Barca Nostra alla Biennale di Venezia. Iter burocratico e stallo attuale
Prima di diventare un’installazione artistica, il peschereccio era custodito dal Ministero della Difesa presso la base Nato di Melilli, vicino ad Augusta (Sicilia).
Decisivo per la partecipazione dell’opera all’ultima Biennale fu l’impegno dell’archeologo Sebastiano Tusa, all’epoca Assessore ai Beni Culturali della Regione Sicilia e tragicamente scomparso in un incidente aereo nel marzo dello scorso anno. A portare a compimento il progetto, mettendo in comunicazione i soggetti istituzionali coinvolti, fu il Direttore del Museo regionale d’Arte Moderna e Contemporanea di Palermo Alessandro Sergio, che con Tusa lavorava fianco a fianco.
Il Ministero della Difesa e gli organizzatori della Biennale raggiunsero un accordo basato su una precisa condizione: una volta conclusa la mostra, l’opera avrebbe fatto ritorno in Sicilia, nel comune di Augusta. Lì, l’opera avrebbe fatto parte del Giardino della Memoria e del Museo dei diritti umani, in ricordo di tutti i migranti morti in mare per fuggire da guerra e povertà o semplicemente in cerca di una vita migliore.
Purtroppo, però, l’opera non ha ancora fatto ritorno in Sicilia. Il motivo è nella battaglia legale tra Büchel e la società che ha trasportato il relitto, cominciata dall’artista a causa di alcuni danni subiti dalla sella su cui poggia il barcone. L’artista ha chiesto di far valere l’assicurazione sulle opere esposte alla Biennale, ma l’ente veneziano non sembra intenzionato a riconoscere alcuna copertura. Inoltre, lo stesso ente minaccia di far causa al Comune di Augusta qualora la banchina non fosse presto liberata.
Uno stallo poco edificante, se pensiamo al valore e all’impatto umano dell’opera.

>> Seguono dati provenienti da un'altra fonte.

(* ===== verification/Logic.v ===== *)
(** * Logic: proof rules for the atomic actions, and the symbolic-execution
    tactics built on them.

    A function is verified by stepping through its body: [wp_step] consumes the
    next action, looks its address up in the symbolic heap and continues in the
    resulting state. *)
From Stdlib Require Import FunctionalExtensionality.
From S2P Require Import Prelude Machine Uflib Model.

(** Addresses at or above [next_ptr] are free, and [next_ptr] is not NULL. *)
Definition wf_alloc `{E : Ext} (s : st) : Prop :=
  (0 < next_ptr s)%N /\ forall p, (next_ptr s <= p)%N -> heap s !! p = None.

(** [same_env s s']: only the heap, the allocator and the call history differ. *)
Record same_env `{E : Ext} (s s' : st) : Prop := {
  se_fds : fds s' = fds s;
  se_next_fd : next_fd s' = next_fd s;
  se_ndebug : ndebug s' = ndebug s;
  se_cur : cur s' = cur s;
  se_tls : tls s' = tls s;
  se_next_tid : next_tid s' = next_tid s;
  se_spawned : spawned s' = spawned s;
  se_exited : exited s' = exited s;
}.

Section Rules.
Context {E : Ext} (tbl : code -> cprog ptr).
Implicit Types s : st.

#[local] Abbreviation WPS := (wps tbl log).
#[local] Abbreviation WP := (wp tbl log).

Lemma is_null_false p : p <> NULL -> is_null p = false.
Proof. unfold is_null; intros; by apply bool_decide_eq_false_2. Qed.

Lemma wps_assoc {A B C} (p : cprog A) (k : A -> cprog B) (h : B -> cprog C) Q W Y s :
  WPS (bind p (fun a => bind (k a) h)) Q W Y s -> WPS (bind (bind p k) h) Q W Y s.
Proof. by rewrite bind_bind. Qed.

Lemma bind_ret_r {A} (p : cprog A) : bind p Ret = p.
Proof.
  induction p as [a|D f q IH|c q IH|q IH]; simpl; [done| | |by rewrite IH];
    f_equal; apply functional_extensionality; auto.
Qed.

Lemma wps_tail {A} (p : cprog A) Q W Y s : WPS (bind p Ret) Q W Y s -> WPS p Q W Y s.
Proof. by rewrite bind_ret_r. Qed.

Lemma wps_rd {T B A} `{!Cell T} (proj : T -> B) p x (k : B -> cprog A) Q W Y s :
  heap s !! p = Some (cell_inj x) ->
  WPS (k (proj x)) Q W Y s -> WPS (bind (rd proj p) k) Q W Y s.
Proof.
  intros Hp Hk; eapply wps_act; [|exact Hk].
  unfold lookup_cell; rewrite Hp; simpl; by rewrite cell_prj_inj.
Qed.

Lemma wps_rmw {T B A} `{!Cell T} (g : T -> B * T) p x (k : B -> cprog A) Q W Y s :
  heap s !! p = Some (cell_inj x) ->
  WPS (k (g x).1) Q W Y (store_cell p (g x).2 s) -> WPS (bind (rmw g p) k) Q W Y s.
Proof.
  intros Hp Hk; eapply wps_act; [|exact Hk].
  unfold lookup_cell; rewrite Hp; simpl; by rewrite cell_prj_inj.
Qed.

Lemma wps_wr {T A} `{!Cell T} (u : T -> T) p x (k : unit -> cprog A) Q W Y s :
  heap s !! p = Some (cell_inj x) ->
  WPS (k tt) Q W Y (store_cell p (u x) s) -> WPS (bind (wr u p) k) Q W Y s.
Proof. intros Hp Hk; by eapply wps_rmw. Qed.

Lemma wps_free {A} p o (k : unit -> cprog A) Q W Y s :
  p <> NULL -> heap s !! p = Some o ->
  WPS (k tt) Q W Y (with_heap (delete p) s) -> WPS (bind (free p) k) Q W Y s.
Proof.
  intros Hn Hp Hk; eapply wps_act; [|exact Hk]. by rewrite is_null_false, Hp.
Qed.

Lemma wps_free_null {A} (k : unit -> cprog A) Q W Y s :
  WPS (k tt) Q W Y s -> WPS (bind (free NULL) k) Q W Y s.
Proof. intros Hk; by eapply wps_act. Qed.

(** Allocation succeeds with a fresh address or fails; the oracle decides. *)
Lemma wps_alloc {T A} `{!Cell T} (x : T) (k : ptr -> cprog A) Q W Y s :
  wf_alloc s ->
  (forall o, WPS (k NULL) Q W Y (with_oracle o s)) ->
  (forall o, WPS (k (next_ptr s)) Q W Y
     (with_next_ptr (next_ptr s + 1) (store_cell (next_ptr s) x (with_oracle o s)))) ->
  WPS (bind (alloc x) k) Q W Y s.
Proof.
  intros Hwf H0 H1. unfold alloc.
  assert (Hs : s = with_oracle (oracle s) s) by by destruct s.
  destruct (oracle s) as [|[] r] eqn:Eo.
  - eapply wps_act; [unfold take_oracle; rewrite Eo; reflexivity|].
    rewrite Hs at 3. apply H1.
  - eapply wps_act; [unfold take_oracle; rewrite Eo; reflexivity|]. apply H0.
  - eapply wps_act; [unfold take_oracle; rewrite Eo; reflexivity|]. apply H1.
Qed.

(** Allocation when memory is not exhausted. *)
Lemma wps_alloc_ok {T A} `{!Cell T} (x : T) (k : ptr -> cprog A) Q W Y s :
  oracle s = [] ->
  WPS (k (next_ptr s)) Q W Y (with_next_ptr (next_ptr s + 1) (store_cell (next_ptr s) x s)) ->
  WPS (bind (alloc x) k) Q W Y s.
Proof.
  intros Ho Hk; eapply wps_act; [|exact Hk]. unfold take_oracle; by rewrite Ho.
Qed.

(** The two combined: it fails for want of memory only. *)
Lemma wps_alloc_or_oom {T A} `{!Cell T} (x : T) (k : ptr -> cprog A) Q W Y s :
  wf_alloc s ->
  (forall o, oracle s <> [] -> WPS (k NULL) Q W Y (with_oracle o s)) ->
  (forall o, (oracle s = [] -> o = []) -> WPS (k (next_ptr s)) Q W Y
     (with_next_ptr (next_ptr s + 1) (store_cell (next_ptr s) x (with_oracle o s)))) ->
  WPS (bind (alloc x) k) Q W Y s.
Proof.
  intros Hwf H0 H1. destruct (decide (oracle s = [])) as [Ho|Ho].
  - apply wps_alloc_ok; [done|]. specialize (H1 [] (fun _ => eq_refl)). assert (Hs : with_oracle [] s = s) by (destruct s; simpl in *; by subst).
    by rewrite Hs in H1.
  - apply wps_alloc; [done|auto|]. intros o. by apply H1.
Qed.

Lemma wps_lock {A} t x (k : unit -> cprog A) Q W Y s :
  heap s !! t = Some (OToken x) -> tok_lock x = false ->
  WPS (k tt) Q W Y (store_cell t (set_tok_lock true x) s) ->
  WPS (bind (pthread_mutex_lock t) k) Q W Y s.
Proof.
  intros Ht Hl Hk; eapply wps_act; [|exact Hk].
  unfold lookup_cell; rewrite Ht; simpl; by rewrite Hl.
Qed.

Lemma wps_unlock {A} t x (k : unit -> cprog A) Q W Y s :
  heap s !! t = Some (OToken x) -> tok_lock x = true ->
  WPS (k tt) Q W Y (store_cell t (set_tok_lock false x) s) ->
  WPS (bind (pthread_mutex_unlock t) k) Q W Y s.
Proof.
  intros Ht Hl Hk; eapply wps_act; [|exact Hk].
  unfold lookup_cell; rewrite Ht; simpl; by rewrite Hl.
Qed.

Lemma wps_mutex_destroy {A} t x (k : unit -> cprog A) Q W Y s :
  heap s !! t = Some (OToken x) -> tok_lock x = false ->
  WPS (k tt) Q W Y s -> WPS (bind (pthread_mutex_destroy t) k) Q W Y s.
Proof.
  intros Ht Hl Hk; eapply wps_act; [|exact Hk].
  unfold lookup_cell; rewrite Ht; simpl; by rewrite Hl.
Qed.

Lemma wps_tls_get {A B} (proj : tls_t -> B) (k : B -> cprog A) Q W Y s :
  WPS (k (proj (tls_of s))) Q W Y s -> WPS (bind (tls_get proj) k) Q W Y s.
Proof. intros Hk; by eapply wps_act. Qed.

Lemma wps_tls_set {A} (u : tls_t -> tls_t) (k : unit -> cprog A) Q W Y s :
  WPS (k tt) Q W Y (with_tls (<[cur s := u (tls_of s)]>) s) -> WPS (bind (tls_set u) k) Q W Y s.
Proof. intros Hk; by eapply wps_act. Qed.

Lemma wps_self {A} (k : N -> cprog A) Q W Y s :
  WPS (k (cur s)) Q W Y s -> WPS (bind pthread_self k) Q W Y s.
Proof. intros Hk; by eapply wps_act. Qed.

Lemma wps_write {A} fd n (k : unit -> cprog A) Q W Y s :
  fds s !! fd = Some n -> (n + 1 <= 2 ^ 64 - 2)%Z ->
  WPS (k tt) Q W Y (with_fds (<[fd := (n + 1)%Z]>) s) ->
  WPS (bind (eventfd_write_one fd) k) Q W Y s.
Proof.
  intros Hf Hn Hk; eapply wps_act; [|exact Hk].
  rewrite Hf. by rewrite bool_decide_eq_true_2 by done.
Qed.

Lemma wps_close {A} fd (k : unit -> cprog A) Q W Y s :
  WPS (k tt) Q W Y (with_fds (delete fd) s) -> WPS (bind (close fd) k) Q W Y s.
Proof. intros Hk; by eapply wps_act. Qed.

(** A call made for its effect. *)
Lemma wps_call_bind {A} c (k : unit -> cprog A) Q W Y s :
  WPS (tbl c) (fun _ s' => WPS (k tt) Q W Y s')
      (fun p' s' => W (bind p' (fun _ => k tt)) s') (fun p' s' => Y (bind p' (fun _ => k tt)) s')
      (log c s) ->
  WPS (bind (call c) k) Q W Y s.
Proof. apply wps_call. Qed.

Lemma wp_call_bind {A} c (k : unit -> cprog A) (R : ptr -> st -> Prop) Q W Y s :
  WP (tbl c) R (log c s) ->
  (forall r s', R r s' -> WPS (k tt) Q W Y s') ->
  WPS (bind (call c) k) Q W Y s.
Proof. intros Hc Hk; eapply wps_call_seq; [exact Hc|]; simpl; eauto. Qed.
End Rules.

Arguments bind : simpl never.
Arguments rd : simpl never.
Arguments rmw : simpl never.
Arguments wr : simpl never.
Arguments alloc : simpl never.
Arguments free : simpl never.
Arguments call : simpl never.
Arguments eventfd : simpl never.
Arguments eventfd_write_one : simpl never.
Arguments eventfd_read : simpl never.
Arguments close : simpl never.
Arguments pthread_mutex_lock : simpl never.
Arguments pthread_mutex_unlock : simpl never.
Arguments pthread_mutex_destroy : simpl never.
Arguments pthread_self : simpl never.
Arguments tls_get : simpl never.
Arguments tls_set : simpl never.
Arguments abort : simpl never.
Arguments Z.add : simpl never.
Arguments Z.sub : simpl never.
Arguments N.add : simpl never.
Arguments Z.of_nat : simpl never.
Arguments wrap_i32 : simpl never.

(** ** Tactics *)

(** Two addresses differ: their heap entries do, or arithmetic says so. *)
Ltac ne := first [done | congruence | lia | unfold NULL; lia].

(** Simplify a lookup in a symbolic heap. *)
Ltac lk :=
  simpl;
  repeat first
    [ rewrite lookup_insert_eq
    | rewrite lookup_insert_ne by ne
    | rewrite lookup_delete_ne by ne ];
  try eassumption; try reflexivity.

Ltac wp_step :=
  lazymatch goal with
  | |- wps _ _ (bind (bind _ _) _) _ _ _ _ => apply wps_assoc
  | |- wps _ _ (bind (Ret _) _) _ _ _ _ => unfold bind at 1; fold @bind
  | |- wps _ _ (bind (rd _ _) _) _ _ _ _ => eapply wps_rd; [solve [lk]|simpl]
  | |- wps _ _ (bind (wr _ _) _) _ _ _ _ => eapply wps_wr; [solve [lk]|simpl]
  | |- wps _ _ (bind (rmw _ _) _) _ _ _ _ => eapply wps_rmw; [solve [lk]|simpl]
  | |- wps _ _ (bind (xchg _ _ _ _) _) _ _ _ _ => eapply wps_rmw; [solve [lk]|simpl]
  | |- wps _ _ (bind (fetch_add_int _ _ _ _) _) _ _ _ _ => eapply wps_rmw; [solve [lk]|simpl]
  | |- wps _ _ (bind (fetch_sub_size _ _ _ _) _) _ _ _ _ => eapply wps_rmw; [solve [lk]|simpl]
  | |- wps _ _ (bind (free NULL) _) _ _ _ _ => apply wps_free_null; simpl
  | |- wps _ _ (bind (free _) _) _ _ _ _ => eapply wps_free; [solve [ne]|solve [lk]|simpl]
  | |- wps _ _ (bind (pthread_mutex_lock _) _) _ _ _ _ =>
      eapply wps_lock; [solve [lk]|simpl; done|simpl]
  | |- wps _ _ (bind (pthread_mutex_unlock _) _) _ _ _ _ =>
      eapply wps_unlock; [solve [lk]|simpl; done|simpl]
  | |- wps _ _ (bind (pthread_mutex_destroy _) _) _ _ _ _ =>
      eapply wps_mutex_destroy; [solve [lk]|simpl; done|simpl]
  | |- wps _ _ (bind (tls_get _) _) _ _ _ _ => apply wps_tls_get; simpl
  | |- wps _ _ (bind (tls_set _) _) _ _ _ _ => apply wps_tls_set; simpl
  | |- wps _ _ (bind pthread_self _) _ _ _ _ => apply wps_self; simpl
  | |- wps _ _ (bind (close _) _) _ _ _ _ => apply wps_close; simpl
  | |- wps _ _ (Ret _) _ _ _ _ => apply wps_ret
  | |- wp _ _ _ _ _ => unfold wp
  | |- wps _ _ (bind _ _) _ _ _ _ => fail "no rule for this program"
  | |- wps _ _ (match _ with _ => _ end) _ _ _ _ => progress simpl
  | |- wps _ _ _ _ _ _ _ => apply wps_tail
  end.

Ltac wp_steps := repeat wp_step.

(** Case analysis on whether [q] is one of the addresses written or freed. *)
Ltac heap_at q :=
  repeat match goal with
  | |- context [<[?p:=_]> _ !! q] => destruct (decide (q = p)) as [->|]; lk
  | |- context [delete ?p _ !! q] => destruct (decide (q = p)) as [->|]; [rewrite lookup_delete_eq|lk]
  end; try congruence.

“Un cavallo di Troia all’inverso”
Barca Nostra di Christoph Büchel è un’opera sui generis anche per il fatto di presentarsi così com’è, senza decorazioni, didascalie o rielaborazioni. Un “cavallo di Troia all’inverso”, afferma l’artista. Un’opera con cui ricordare la strage senza fine di uomini e donne senza nome e senza sepoltura ai quali l’Europa ha voltato le spalle. Quell’Europa che, per mano dell’Italia, ha deciso di scendere a patti con i trafficanti libici. Gli stessi che in quel peschereccio stiparono come bestiame più di mille persone.